Segment Start: Data records
(* ===== verification/Story.v ===== *)
(** * Two views, one story

    The timeline tells visit by visit what happened to an instance, the diagram node
    by node.  Both are folded from the same rows by different routes
    ([timeline.go], [flow_graph.go]); here they are shown to agree. *)
From S2P Require Import Prelude Enums StateMachine Models Demo Store Shared FormValidation NodeConfig FormStorage Delegation Binding.
From S2P Require Import FlowDefinition PassRule Processors Engine Tenancy TaskService NodeService Commands Timeout.
From S2P Require Import FlowCommands FlowManagement Views Discipline EngineInv Traversal ServiceInv CommandInv LifecycleInv.
From S2P Require Import Rows System Walk Projections NodeProps Invariants Deployment Charts Offers.

(** ** Grouping *)
Lemma groupBy_lookup {A B} (key : A → option string) (f : A → B) l j :
  default [] (groupBy key f l !! j) = f <$> List.filter (λ x, bool_decide (key x = Some j)) l.
Proof.
  unfold groupBy. assert (∀ m : gmap string (list B),
    default [] (foldl (λ m x, match key x with Some k => appendAt m k (f x) | None => m end) m l !! j)
    = default [] (m !! j) ++ (f <$> List.filter (λ x, bool_decide (key x = Some j)) l)) as Hall.
  { induction l as [|x l IH]; intros m; cbn [foldl List.filter]; [by rewrite app_nil_r|].
    rewrite IH. destruct (key x) as [k|].
    - rewrite appendAt_lookup, <-app_assoc. f_equal. case_bool_decide as Hk.
      + by rewrite bool_decide_eq_true_2 by congruence.
      + by rewrite bool_decide_eq_false_2 by congruence.
    - done. }
  rewrite Hall. by rewrite lookup_empty.
Qed.

(** ** The entries of a node *)
Definition entriesAt (nodeID : string) (timeline : list TimelineEntry) : list TimelineEntry :=
  List.filter (λ e, TimelineEntry_NodeID e ==? Some nodeID) timeline.
Lemma filter_app_b {A} (p : A → bool) l k : List.filter p (l ++ k) = List.filter p l ++ List.filter p k.
Proof. apply List.filter_app. Qed.
Lemma filter_none {A} (p : A → bool) l : (∀ x, x ∈ l → p x = false) → List.filter p l = [].
Proof.
  induction l as [|x l IH]; intros Hl; [done|]. cbn. rewrite Hl by set_solver. apply IH. intros y Hy. apply Hl. set_solver.
Qed.
Lemma splitMilestones_app until ms : let '(due, later) := splitMilestones until ms in ms = due ++ later.
Proof.
  induction ms as [|m ms IH]; cbn; [done|]. destruct (_ <=? _)%Z; [|done].
  destruct (splitMilestones until ms) as [due later]. cbn. by rewrite IH.
Qed.
Lemma filter_mergeMilestones (p : TimelineEntry → bool) entries : ∀ ms,
  (∀ m, m ∈ ms → p m = false) → List.filter p (mergeMilestones entries ms) = List.filter p entries.
Proof.
  induction entries as [|e entries IH]; intros ms Hms; cbn [mergeMilestones]; [by apply filter_none|].
  pose proof (splitMilestones_app (TimelineEntry_StartedAt e) ms) as Hsp.
  destruct (splitMilestones _ ms) as [due later]. subst ms. rewrite filter_app_b, filter_none by set_solver.
  cbn. rewrite IH by set_solver. done.
Qed.
Lemma visitEntry_node idx v n : TimelineEntry_NodeID (visitEntry idx v n) = Some (NodeVisit_NodeID v).
Proof. unfold visitEntry. by destruct (FlowNode_Kind n). Qed.

Section node.
Context (b : instanceDetailBundle) (n : FlowNode).
Context (Hids : NoDup (FlowNode_ID <$> bundle_FlowNodes b)) (Hn : n ∈ bundle_FlowNodes b).
Context (Hkind : FlowNode_Kind n ≠ NodeCondition).
Local Notation idx := (newVisitIndex b).
Local Notation visits := (List.filter (λ v, NodeVisit_NodeID v ==? FlowNode_ID n) (bundle_Visits b)).

Lemma entriesAt_visits :
  entriesAt (FlowNode_ID n) (buildInstanceTimeline b) = (λ v, visitEntry idx v n) <$> visits.
Proof.
  unfold entriesAt, buildInstanceTimeline. rewrite filter_mergeMilestones.
  2:{ intros m. cbn. rewrite list_elem_of_fmap. intros (l & -> & _). done. }
  unfold visitEntries. induction (bundle_Visits b) as [|v vs IH]; [done|]. cbn [omap list_omap List.filter].
  assert (idx_nodeByID idx !! FlowNode_ID n = Some n) as Hlk.
  { cbn. unfold nodesByID. apply (byKey_lookup FlowNode_ID id); [done|]. by exists n. }
  destruct (decide (NodeVisit_NodeID v = FlowNode_ID n)) as [Heq|Hne].
  - rewrite (bool_decide_eq_true_2 _ Heq), Heq, Hlk, (bool_decide_eq_false_2 _ Hkind). cbn [List.filter].
    rewrite visitEntry_node, Heq, bool_decide_eq_true_2 by done. rewrite fmap_cons. f_equal. exact IH.
  - rewrite (bool_decide_eq_false_2 _ Hne). destruct (idx_nodeByID idx !! NodeVisit_NodeID v) as [m|]; [|exact IH].
    destruct (FlowNode_Kind m ==? NodeCondition); [exact IH|]. cbn [List.filter].
    rewrite visitEntry_node, bool_decide_eq_false_2 by congruence. exact IH.
Qed.
Lemma visitsByNode_spec : default [] (idx_visitsByNode idx !! FlowNode_ID n) = visits.
Proof.
  cbn. rewrite groupBy_lookup. rewrite list_fmap_id.
  induction (bundle_Visits b) as [|v vs IH]; [done|]. cbn. rewrite IH.
  destruct (decide (NodeVisit_NodeID v = FlowNode_ID n)); [rewrite !bool_decide_eq_true_2 by congruence
    |rewrite !bool_decide_eq_false_2 by congruence]; done.
Qed.
End node.

(** What the diagram shows of a node, and what the timeline shows of its visits. *)
Lemma flat_map_fmap {A B C} (f : A → B) (g : B → list C) l : flat_map g (f <$> l) = flat_map (λ x, g (f x)) l.
Proof. induction l as [|x l IH]; [done|]. cbn. by rewrite IH. Qed.
Lemma flat_map_same {A B} (f g : A → list B) l : (∀ x, x ∈ l → f x = g x) → flat_map f l = flat_map g l.
Proof.
  induction l as [|x l IH]; intros Hl; [done|]. cbn. rewrite Hl by set_solver. f_equal. apply IH.
  intros y Hy. apply Hl. set_solver.
Qed.
Lemma visitEntry_columns idx v n :
  let e := visitEntry idx v n in
  TimelineEntry_CCRecipients e = copiesOf idx (NodeVisit_ID v) ∧
  TimelineEntry_Activities e = activitiesOf idx (NodeVisit_ID v) ∧
  TimelineEntry_StartedAt e = NodeVisit_CreatedAt v ∧ TimelineEntry_FinishedAt e = NodeVisit_FinishedAt v ∧
  TimelineEntry_Status e = Some (NodeVisit_Status v) ∧
  (isWorkKind (FlowNode_Kind n) = true → TimelineEntry_Participants e = participantsOf idx (NodeVisit_ID v)) ∧
  (isWorkKind (FlowNode_Kind n) = false → TimelineEntry_Participants e = []).
Proof. unfold visitEntry. by destruct (FlowNode_Kind n). Qed.
Lemma graphNode_columns idx st n :
  let d := FlowGraphNode_Data (graphNode idx st n) in
  let visits := default [] (idx_visitsByNode idx !! FlowNode_ID n) in
  FlowGraphNodeData_Participants d = flat_map (λ v, participantsOf idx (NodeVisit_ID v)) visits ∧
  FlowGraphNodeData_CCRecipients d = flat_map (λ v, copiesOf idx (NodeVisit_ID v)) visits ∧
  FlowGraphNodeData_Activities d = flat_map (λ v, activitiesOf idx (NodeVisit_ID v)) visits ∧
  FlowGraphNodeData_StartedAt d = NodeVisit_CreatedAt <$> head visits ∧
  FlowGraphNodeData_FinishedAt d = last visits ≫= NodeVisit_FinishedAt ∧
  FlowGraphNodeData_Status d = default NodeProgressPending (st !! FlowNode_Key n).
Proof. unfold graphNode. by destruct (FlowNode_Kind n). Qed.

(** Nobody was asked at a visit of another kind of node. *)
Lemma no_participants `{!Host} s i n v :
  disciplined s → n ∈ db_nodes s → isWorkKind (FlowNode_Kind n) = false → v ∈ db_visits s →
  NodeVisit_NodeID v = FlowNode_ID n → participantsOf (newVisitIndex (bundleOf s i)) (NodeVisit_ID v) = [].
Proof.
  intros Hd Hn Hk Hv Hvn. unfold participantsOf. cbn [newVisitIndex idx_tasksByVisit].
  rewrite groupBy_lookup, list_fmap_id. rewrite filter_none; [done|]. intros t Ht.
  apply bool_decide_eq_false. intros [= HtV]. apply elem_of_bundle_Tasks in Ht as [Ht _].
  destruct (refs_visit _ (disc_refs _ Hd) t Ht) as (v' & Hv' & Hid & _ & HN).
  rewrite (visit_row_unique s v' v) in HN by (apply Hd || done || congruence).
  destruct (refs_work _ (disc_refs _ Hd) t Ht) as (m & Hm & Hmid & Hwork).
  rewrite (NoDup_key_inj FlowNode_ID _ m n (refs_nodes _ (disc_refs _ Hd)) Hm Hn) in Hwork by congruence. congruence.
Qed.

(** ** Progress *)
Section progress.
Context (nodes : list FlowNode) (n : FlowNode).
Context (Hids : NoDup (FlowNode_ID <$> nodes)) (Hkeys : NoDup (FlowNode_Key <$> nodes)) (Hn : n ∈ nodes).
Context (Hne : FlowNode_Key n ≠ "").
Local Notation keyOf id := (default "" (nodeKeys nodes !! id)).

Lemma keyOf_node id : keyOf id = FlowNode_Key n ↔ id = FlowNode_ID n.
Proof.
  unfold nodeKeys. split.
  - destruct (foldl _ ∅ nodes !! id) as [k|] eqn:Hk; cbn; [|intros Heq; by rewrite <-Heq in Hne].
    apply (byKey_lookup FlowNode_ID FlowNode_Key nodes id k Hids) in Hk as (m & Hm & <- & <-). intros Heq.
    by rewrite (NoDup_key_inj FlowNode_Key nodes m n Hkeys Hm Hn Heq).
  - intros ->. rewrite (foldl_insert_lookup FlowNode_ID FlowNode_Key nodes ∅ n Hids Hn). done.
Qed.
(** The status of a node is that of its last visit. *)
Lemma progress_last visits : ∀ m : gmap string NodeProgressStatus,
  foldl (λ m v, if keyOf (NodeVisit_NodeID v) ==? "" then m
                else <[keyOf (NodeVisit_NodeID v) := NodeProgressOf (NodeVisit_Status v)]> m) m visits !! FlowNode_Key n
  = match last (List.filter (λ v, NodeVisit_NodeID v ==? FlowNode_ID n) visits) with
    | Some v => Some (NodeProgressOf (NodeVisit_Status v))
    | None => m !! FlowNode_Key n
    end.
Proof.
  induction visits as [|v visits IH]; intros m; cbn [foldl List.filter]; [done|]. rewrite IH.
  destruct (decide (NodeVisit_NodeID v = FlowNode_ID n)) as [Heq|Hother].
  - rewrite (bool_decide_eq_true_2 _ Heq), last_cons. destruct (last _); [done|].
    rewrite (proj2 (keyOf_node _) Heq), (bool_decide_eq_false_2 _ Hne). by rewrite lookup_insert_eq.
  - rewrite (bool_decide_eq_false_2 _ Hother). destruct (last _); [done|].
    case_bool_decide; [done|]. rewrite lookup_insert_ne; [done|]. by rewrite keyOf_node.
Qed.
End progress.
Segment End: Data records
= Action item =
Select and copy every line from the records that includes the word "isWorkKind".

= Response box =
  (isWorkKind (FlowNode_Kind n) = true → TimelineEntry_Participants e = participantsOf idx (NodeVisit_ID v)) ∧
  (isWorkKind (FlowNode_Kind n) = false → TimelineEntry_Participants e = []).
  disciplined s → n ∈ db_nodes s → isWorkKind (FlowNode_Kind n) = false → v ∈ db_visits s →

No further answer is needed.